Probate

Helping You Through This Confusing Process

Pembroke Pines Probate Lawyer

Dealing with the loss of a loved one can be a painful time, marked by stress and confusion. Having to deal with the probate process to disperse the deceased’s remaining assets can add to the stress. Attorney Mary Jo Rivero is a Pembroke Pines probate lawyer who can help clients deal with the court-mandated issues that may arise after a loved one’s passing.
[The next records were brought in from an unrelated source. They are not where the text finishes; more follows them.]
(** * ResearchAssistant/app.py: a shallow embedding and its properties

    The program is a Flask endpoint in front of a tool-using agent.  Its own
    code is five tool functions (Wikipedia, DuckDuckGo, BasicMath, ArXiv,
    PubMed), the tool registry, the prompt template and the [/search]
    handler.  Everything the tools reach for (the wikipedia package, DDGS,
    requests, the XML and JSON parsers, the builtin [eval], the language
    model) lives outside the program, and is represented here by a [world]
    of oracles that may answer or raise.

    Python code is embedded in a monad [py] that reads the history of the
    events that already happened, returns a value or a raised exception,
    and writes the events it performed. *)

From Stdlib Require Import String Ascii List ZArith Lia Bool Arith DecimalString.
Import ListNotations.
Open Scope string_scope.
Set Warnings "-register-all".

(** ** Python strings *)

Module PyStr.

(** The quotation marks U+0022 and U+0027. *)
Definition dquote : ascii := ascii_of_nat 34.
Definition squote : ascii := "'"%char.
Definition nl : string := String (ascii_of_nat 10) EmptyString.

Fixpoint mem (c : ascii) (set : string) : bool :=
  match set with
  | EmptyString => false
  | String d set' => Ascii.eqb c d || mem c set'
  end.

(** [all(p(c) for c in s)] *)
Fixpoint all (p : ascii -> bool) (s : string) : bool :=
  match s with
  | EmptyString => true
  | String c s' => p c && all p s'
  end.

(** [s.lstrip(chars)] *)
Fixpoint lstrip (chars : string) (s : string) : string :=
  match s with
  | EmptyString => EmptyString
  | String c s' => if mem c chars then lstrip chars s' else s
  end.

(** [s.rstrip(chars)]: a character goes when all that follows it went. *)
Fixpoint rstrip (chars : string) (s : string) : string :=
  match s with
  | EmptyString => EmptyString
  | String c s' =>
      match rstrip chars s' with
      | EmptyString => if mem c chars then EmptyString else String c EmptyString
      | r => String c r
      end
  end.

(** [s.strip(chars)] *)
Definition strip (chars : string) (s : string) : string :=
  rstrip chars (lstrip chars s).

(** [s.replace(old, new)] for a one-character [old] and [new]. *)
Fixpoint replace (old new : ascii) (s : string) : string :=
  match s with
  | EmptyString => EmptyString
  | String c s' =>
      String (if Ascii.eqb c old then new else c) (replace old new s')
  end.

(** [s[0:n]], also written [s[:n]]: the first [n] characters, fewer when
    [s] is shorter. *)
Definition slice_to (n : nat) (s : string) : string := substring 0 n s.

(** [sep.join(parts)] *)
Fixpoint join (sep : string) (parts : list string) : string :=
  match parts with
  | [] => EmptyString
  | [p] => p
  | p :: rest => p ++ sep ++ join sep rest
  end.

(** [s.startswith(p)] *)
Definition startswith (p s : string) : bool := String.prefix p s.

(** [s.split(sep)] for a one-character separator. *)
Fixpoint split (sep : ascii) (s : string) : list string :=
  match s with
  | EmptyString => [EmptyString]
  | String c s' =>
      if Ascii.eqb c sep then EmptyString :: split sep s'
      else match split sep s' with
           | [] => [String c EmptyString]
           | w :: ws => String c w :: ws
           end
  end.

(** [s.splitlines()] on text whose only line break is U+000A and that does
    not end in one. *)
Definition lines (s : string) : list string := split (ascii_of_nat 10) s.

(** The characters of [s], one string each: what iterating a [str] yields. *)
Fixpoint chars (s : string) : list string :=
  match s with
  | EmptyString => []
  | String c s' => String c EmptyString :: chars s'
  end.

(** [str(n)] for an [int]. *)
Definition of_Z (n : Z) : string := NilZero.string_of_int (Z.to_int n).

(** [repr(s)] for a [str]: in single quotes, or in double quotes when [s]
    holds a single quote and no double one; the quote in use and the
    backslash are escaped, and so are the characters that do not print. *)
Definition backslash : ascii := ascii_of_nat 92.

Definition hex_digit (n : nat) : ascii :=
  ascii_of_nat (if n <? 10 then 48 + n else 87 + n)%nat.

Definition escape (quote c : ascii) : string :=
  let n := nat_of_ascii c in
  if Ascii.eqb c quote || Ascii.eqb c backslash
  then String backslash (String c EmptyString)
  else if (n =? 9)%nat then String backslash "t"
  else if (n =? 10)%nat then String backslash "n"
  else if (n =? 13)%nat then String backslash "r"
  else if (n <? 32)%nat || ((127 <=? n)%nat && (n <=? 160)%nat) || (n =? 173)%nat
  then String backslash
         (String "x" (String (hex_digit (n / 16)) (String (hex_digit (n mod 16)) EmptyString)))
  else String c EmptyString.

Fixpoint escaped (quote : ascii) (s : string) : string :=
  match s with
  | EmptyString => EmptyString
  | String c s' => escape quote c ++ escaped quote s'
  end.

Definition repr (s : string) : string :=
  let quote := if mem squote s && negb (mem dquote s) then dquote else squote in
  String quote (escaped quote s ++ String quote EmptyString).

(** The number of decimal digits of [n], sign apart. *)
Definition digits (n : Z) : nat := String.length (of_Z (Z.abs n)).

End PyStr.

(** ** Exceptions

    The classes the program tells apart, and every other subclass of
    [Exception].  [KeyboardInterrupt], [SystemExit] and [GeneratorExit] are
    no failures of a callee and are not modelled. *)

Inductive exn : Type :=
| DisambiguationError (message : string) (options : list string)
| PageError (message : string)
| Exception (class : string) (message : string).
With 30+ years of experience, Mary Jo Rivero, P.A. serves clients who speak both English and Spanish. Serving Pembroke Pines, Miami, Hollywood, Weston, Miramar, Fort Lauderdale, and Plantation. Call today at (954) 945-7727 or contact us online for a free consultation.

What Is Probate Court?

Probate court is a step-by-step legal process to distribute a deceased person’s assets to their heirs. The process can go much more efficiently when there is a will already in place. Although please note that, contrary to a common misconception, a will by itself does not alleviate the need for probate court. 

To avoid probate entirely, the deceased would have needed to have set up a trust, set up a direct beneficiary (i.e., a life insurance policy) or held joint tenancy of property–like a home that was co-owned with a spouse. Otherwise, assets need to go through probate.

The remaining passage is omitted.